Sunday, July 22, 22:41 CDT

Eric pointed me to a Salon piece by David Brin, doing some heavily unflattering criticism of Star Wars. Think I linked to this a while back, but it was worth reading over. I can't exactly say I agree with him wholeheartedly, but Brin says plenty that's worth thinking about. (Not to mention entertainingly written - which only makes sense, if you've read much of his fiction.)

Then there's this review of sorts, also by Brin, which I can't remember reading at the time... Well written Phantom Menace bashing, anyway.

I think Brin's opinion that SW is morally misguided is a far more interesting one than repetitive assertions that the films are simplistic, cartoonish, overblown, badly plotted, poorly acted, or whatever. Such complaints are at best irrelevant, and mostly false - As is self-evident from my own deeply felt enjoyment of every one of the films, the intensely flawed Episode One included. And yes, dammit, I'm serious about that last bit. At the end of the day, a great story is one that I love; not one that I'm told I ought to.

On the other hand, what Brin has to say is interesting because it demands some deeper thought about the subject, and about SF in general. I do wonder if George Lucas hasn't lost track of something in SW's original direction, or let it be supplanted by something less worthy of its status. I'm afraid this much is probably true, though I'd love for the next two installments to prove me emphatically wrong. It's not really too late, midichlorians and virgin births aside.

I don't expect to win this argument any time soon. As Joseph Campbell rightly pointed out, the ways of our ancestors tug at the soul with a resonance many find romantically appealing, even irresistible. Some cannot put the fairy tale down and move on to more mature fare. Not yet at least. Ah well.

There, I think, is where I part company with Brin. I'm a true fan of the SF he depicts in stark opposition to a tradition that includes Homer, Star Wars, and William Blake.
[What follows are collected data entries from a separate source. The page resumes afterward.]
Lemma inode_open_run L c s sec d : fs_ready s -> layout L (fs_device s) (free_map s) -> objs L c s -> L !! sec = Some d ->
  (forall i, c i < 2 ^ 31 - 1) ->
  exists i s', inode_open sec s = Done (i, s') /\ 0 < i < brk s' /\ keeps s s' /\ opened L sec s i s'.
Proof.
  intros Hr Hl Ho Hd Hc. unfold inode_open. erewrite bind_done by done.
  destruct (find_open_run s sec (open_inodes s)) as (o & Hf & Hcase).
  { intros i Hi. destruct (ob_open _ _ _ Ho i Hi) as (n & Hn & _). by exists n. }
  erewrite bind_done by exact Hf. destruct o as [i|].
  - destruct Hcase as (Hi & n & Hn & Hsec). destruct (objs_inode _ _ _ _ _ Ho Hn) as (_ & Hir & Hcnt & Hpos).
    assert (inode_reopen i s = Done (i, set_inodes (<[i := add_open n 1]> (inodes s)) s)) as Hro.
    { unfold inode_reopen, NULL. rewrite (proj2 (Z.eqb_neq i 0)) by lia.
      erewrite bind_done by (unfold get_inode, load; by rewrite Hn). pose proof (Hc i).
      rewrite s32_small by lia. by erewrite bind_done by done. }
    eexists _, _. split; [exact Hro|]. split; [cbn; lia|]. split; [by split|]. left. exists n. done.
  - destruct (malloc_step s Hr) as (s1 & Hm & Hs1 & E1 & Hr1 & Hb1). erewrite bind_done by exact Hm.
    pose proof (rd_brk _ Hr). unfold NULL. rewrite (proj2 (Z.eqb_neq (brk s) 0)) by lia.
    erewrite bind_done by done. set (s2 := set_open_inodes (brk s :: open_inodes s1) s1).
    pose proof (step_keeps _ _ Hs1 E1) as Hk1.
    assert (readable (fs_device s2) sec) as Hrd.
    { apply (device_readable _ (free_map s1)); [apply Hr1|]. rewrite E1. by apply (dk_sec _ _ _ (ly_ok _ _ _ Hl _ _ Hd)). }
    destruct (on_device_read s2 sec Hrd) as (s3 & Hrun & Ho3). erewrite bind_done by exact Hrun. erewrite bind_done by done.
    destruct (only_device_step s2 s3 _ (fun _ => False) Ho3) as [Hs3 E3]; [done|].
    assert (disk_of_bytes (contents (aux (fs_device s2)) sec) = d) as ->.
    { rewrite sector_bytes by done. change (disk_at (fs_device s1) sec = d). rewrite <- (ly_disk _ _ _ Hl _ _ Hd).
      unfold disk_at. f_equal. eapply agrees_sector; [exact (st_dev _ _ _ Hs1)| |tauto].
      apply (device_readable _ (free_map s)); [apply Hr|]. by apply (dk_sec _ _ _ (ly_ok _ _ _ Hl _ _ Hd)). }
    eexists _, _. split; [done|]. pose proof (st_brk _ _ _ Hs3) as Hb3. cbn in Hb3.
    split; [cbn; lia|]. split.
    + eapply keeps_trans; [exact Hk1|]. eapply (keeps_trans _ s3); [|by split].
      destruct Hs3. split; try done.
    + right. exists d. split; [done|]. split; [done|]. split.
      { intros j n Hj. apply (Hcase j n); [by eapply ob_inodes|done]. }
      cbn. rewrite (st_inodes _ _ _ Hs3), (st_open _ _ _ Hs3). cbn. rewrite (st_inodes _ _ _ Hs1), (st_open _ _ _ Hs1). done.
Qed.

Lemma opened_objs L c s i s' sec : objs L c s -> 0 < i < brk s' -> keeps s s' -> opened L sec s i s' ->
  objs L (bump c i 1) s' /\ exists n, inodes s' !! i = Some n /\ sector n = sec.
Proof.
  intros Ho Hi Hk [(n & Hn & <- & E1 & E2)|(d & Hd & -> & Hnew & E1 & E2)].
  - destruct (objs_inode _ _ _ _ _ Ho Hn) as (HL & Hr & Hcnt & Hpos). destruct Ho as [H1 H2 H3 H4 H5].
    split; [split; rewrite ?E1, ?E2|exists (add_open n 1); rewrite E1, lookup_insert_eq; done]; try done.
    + intros j Hj. destruct (decide (j = i)) as [->|Hne].
      * exists (add_open n 1). rewrite lookup_insert_eq, bump_eq. cbn. repeat split; try done; lia.
      * destruct (H2 j Hj) as (m & Hm & ? & ? & ?). exists m. rewrite lookup_insert_ne, bump_ne by done.
        pose proof (kp_brk _ _ Hk). repeat split; try done; lia.
    + intros j m [[<- _]|[_ Hm]]%lookup_insert_Some; [by eapply H3|by eapply H3].
    + intros j k m m' [[<- <-]|[Hj Hm]]%lookup_insert_Some [[<- <-]|[Hk' Hm']]%lookup_insert_Some Es; try done.
      * by apply (H4 i k n m').
      * by apply (H4 j i m n).
      * by apply (H4 j k m m').
    + intros j Hj. rewrite bump_ne; [by apply H5|]. intros ->. apply Hj. by eapply H3.
  - destruct Ho as [H1 H2 H3 H4 H5].
    assert (brk s ∉ open_inodes s) as Hfr.
    { intros Hin. destruct (H2 _ Hin) as (_ & _ & _ & ? & _). lia. }
    split; [split; rewrite ?E1, ?E2|exists (mk_inode sec 1 false 0 d); rewrite E1, lookup_insert_eq; done].
    + by apply NoDup_cons.
    + intros j [->|Hj]%elem_of_cons.
      * exists (mk_inode sec 1 false 0 d). rewrite lookup_insert_eq, bump_eq, (H5 _ Hfr). cbn. repeat split; try done; lia.
      * destruct (H2 j Hj) as (m & Hm & ? & ? & ?). assert (j <> brk s) by (intros ->; done). exists m.
        rewrite lookup_insert_ne, bump_ne by done. pose proof (kp_brk _ _ Hk). repeat split; try done; lia.
    + intros j m [[<- _]|[_ Hm]]%lookup_insert_Some; [left|right; by eapply H3].
    + intros j k m m' [[<- <-]|[Hj Hm]]%lookup_insert_Some [[<- <-]|[Hk' Hm']]%lookup_insert_Some Es; try done.
      * cbn in Es. by destruct (Hnew k m' Hm').
      * cbn in Es. by destruct (Hnew j m Hm).
      * by apply (H4 j k m m').
    + intros j [Hne Hj]%not_elem_of_cons. rewrite bump_ne by done. by apply H5.
Qed.

Lemma inv_open L c s sec d : fs_inv L c s -> L !! sec = Some d -> (sec = 0 -> False) -> (forall i, c i < 2 ^ 31 - 1) ->
  exists i s', inode_open sec s = Done (i, s') /\ 0 < i /\ keeps s s' /\ opened L sec s i s' /\ fs_inv L (bump c i 1) s' /\
    (exists n, inodes s' !! i = Some n /\ sector n = sec) /\ same_content L s s'.
Proof.
  intros [Hr Hl Ho (nm & Hmi & Hm0 & HL0)] Hd Hsec Hc.
  destruct (inode_open_run L c s sec d Hr Hl Ho Hd Hc) as (i & s' & Hrun & Hi & Hk & Hop).
  destruct (opened_objs L c s i s' sec Ho Hi Hk Hop) as [Ho' Hex].
  exists i, s'. split; [done|]. split; [lia|]. split; [done|]. split; [done|]. split; [|split; [done|by eapply keeps_content; [|apply Hr|]]].
  split; [by eapply keeps_ready|by eapply keeps_layout; [|apply Hr|]|done|].
  exists nm. split; [|done]. eapply keeps_map_inv; [exact Hmi|exact Hk|apply Hr|]. intros fl Hfl Hn.
  assert (f_inode fl <> i) as Hne; [|by destruct Hop as [(?&?&?&->&?)|(?&?&?&?&->&?)]; rewrite lookup_insert_ne].
  intros E. rewrite E in Hn. destruct Hop as [(n & Hn' & <- & _)|(d' & _ & -> & _)].
  - rewrite Hn in Hn'. injection Hn' as <-. by apply Hsec.
  - destruct (objs_inode _ _ _ _ _ Ho Hn) as (_ & ? & _). lia.
Qed.

(** ** inode_close *)

(** The layout after the last opener has gone. *)
Definition closed_layout L n : gmap Z inode_disk := if (open_cnt n =? 1) && removed n then delete (sector n) L else L.

Definition closed s i n s' : Prop :=
  files s' = files s /\ dirs s' = dirs s /\ free_map_file s' = free_map_file s /\ brk s <= brk s' /\
  if open_cnt n =? 1
  then inodes s' = delete i (inodes s) /\ open_inodes s' = filter (fun x => x <> i) (open_inodes s)
  else inodes s' = <[i := add_open n (-1)]> (inodes s) /\ open_inodes s' = open_inodes s.

Lemma closed_objs L c s i n s' : objs L c s -> inodes s !! i = Some n -> closed s i n s' ->
  objs (closed_layout L n) (bump c i (-1)) s'.
Proof.
  intros Ho Hn (_ & _ & _ & Hb & Hc). destruct (objs_inode _ _ _ _ _ Ho Hn) as (HL & Hr & Hcnt & Hpos).
  assert (forall j m, j <> i -> inodes s !! j = Some m -> closed_layout L n !! sector m = L !! sector m) as HL'.
  { intros j m Hne Hm. unfold closed_layout. destruct ((open_cnt n =? 1) && removed n); [|done].
    rewrite lookup_delete_ne; [done|]. intros E. apply Hne. symmetry. by apply (ob_sector _ _ _ Ho i j n m). }
  pose proof Ho as [H1 H2 H3 H4 H5]. destruct (Z.eqb_spec (open_cnt n) 1) as [E1|E1]; destruct Hc as [Ei Eo].
  - split; rewrite ?Ei, ?Eo.
    + by apply NoDup_filter.
    + intros j [Hne Hj]%list_elem_of_filter. destruct (H2 j Hj) as (m & Hm & ? & ? & ? & ?). exists m.
      rewrite lookup_delete_ne, bump_ne by done. rewrite (HL' j m) by done. repeat split; try done; lia.
    + intros j m [Hne Hm]%lookup_delete_Some. apply list_elem_of_filter. split; [done|by eapply H3].
    + intros j k m m' [_ Hm]%lookup_delete_Some [_ Hm']%lookup_delete_Some. by apply (H4 j k m m').
    + intros j Hj. destruct (decide (j = i)) as [->|Hne]; [rewrite bump_eq; lia|]. rewrite bump_ne by done. apply H5.
      intros Hin. apply Hj. by apply list_elem_of_filter.
  - assert (closed_layout L n = L) as EL by (unfold closed_layout; by rewrite (proj2 (Z.eqb_neq _ _) E1)).
    split; rewrite ?Ei, ?Eo; try done.
    + intros j Hj. destruct (decide (j = i)) as [->|Hne].
      * exists (add_open n (-1)). rewrite lookup_insert_eq, bump_eq, EL. cbn. repeat split; try done; lia.
      * destruct (H2 j Hj) as (m & Hm & ? & ? & ? & ?). exists m.
        rewrite lookup_insert_ne, bump_ne by done. rewrite (HL' j m) by done. repeat split; try done; lia.
    + intros j m [[<- _]|[_ Hm]]%lookup_insert_Some; [by eapply H3|by eapply H3].
    + intros j k m m' [[<- <-]|[Hj Hm]]%lookup_insert_Some [[<- <-]|[Hk' Hm']]%lookup_insert_Some Es; try done.
      * by apply (H4 i k n m').
      * by apply (H4 j i m n).
      * by apply (H4 j k m m').
    + intros j Hj. rewrite bump_ne; [by apply H5|]. intros ->. apply Hj. by eapply H3.
Qed.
I'm arrogant enough to believe I understand it as well as nearly anyone. But I can't believe that we need to leave the fairy tale (in all its myriad shapes and guises) behind in our journey towards maturity. It can't be the sum total of our spiritual sustenance or our entertainment, but it's a thing worthy of more respect and understanding (not to mention more fun) than casting it as a relic of a dark and nightmarish past allows for.

(Ok, I also take issue with Brin's casting Star Trek in direct opposition to SW. Sure, Trek may be more egalitarian and democratic in spirit - then again, taking more than a superficial look at the Trek-verse seems likely to dredge up much the same sort of ugliness that he's pointing out in SW. Not to make blanket statements or anything... But I'm not sure I buy it.)

No doubt I'm overstating and simplifying some things here. Ah well, it's late, and I should most probably go get some sleep.

This would be a good place to mention an American Gods review, since Gaiman is a modern master of the fairy tale, and said book certainly touches on the subject at hand, but I haven't yet *written* that review. How about a gallery of stuff by the guy who did the cover art for AG, which seemed rather stylish?

Sunday, July 22, 16:43 CDT

I'm messing around a bit with GnuPG.

GnuPG stands for GNU Privacy Guard and is GNU's tool for secure communication and data storage. It can be used to encrypt data and to create digital signatures. It includes an advanced key management facility and is compliant with the proposed OpenPGP Internet standard as described in RFC 2440. As such, it is aimed to be compatible with PGP from NAI Inc.

Er, yeah. Anyway. Why not? Encryption is cool, right? I've been wanting to play with it ever since I read Cryptonomicon, and Stephen just mentioned it in an e-mail, which was enough to distract me from whatever it was I was doing before this...

Anyway, if I ever figure out what I'm doing, I'll stick a public key on this page. Seems like a good idea, even if in practice the reason that most people (even those who know it exists) don't use encryption on a regular basis is that it's just too much effort.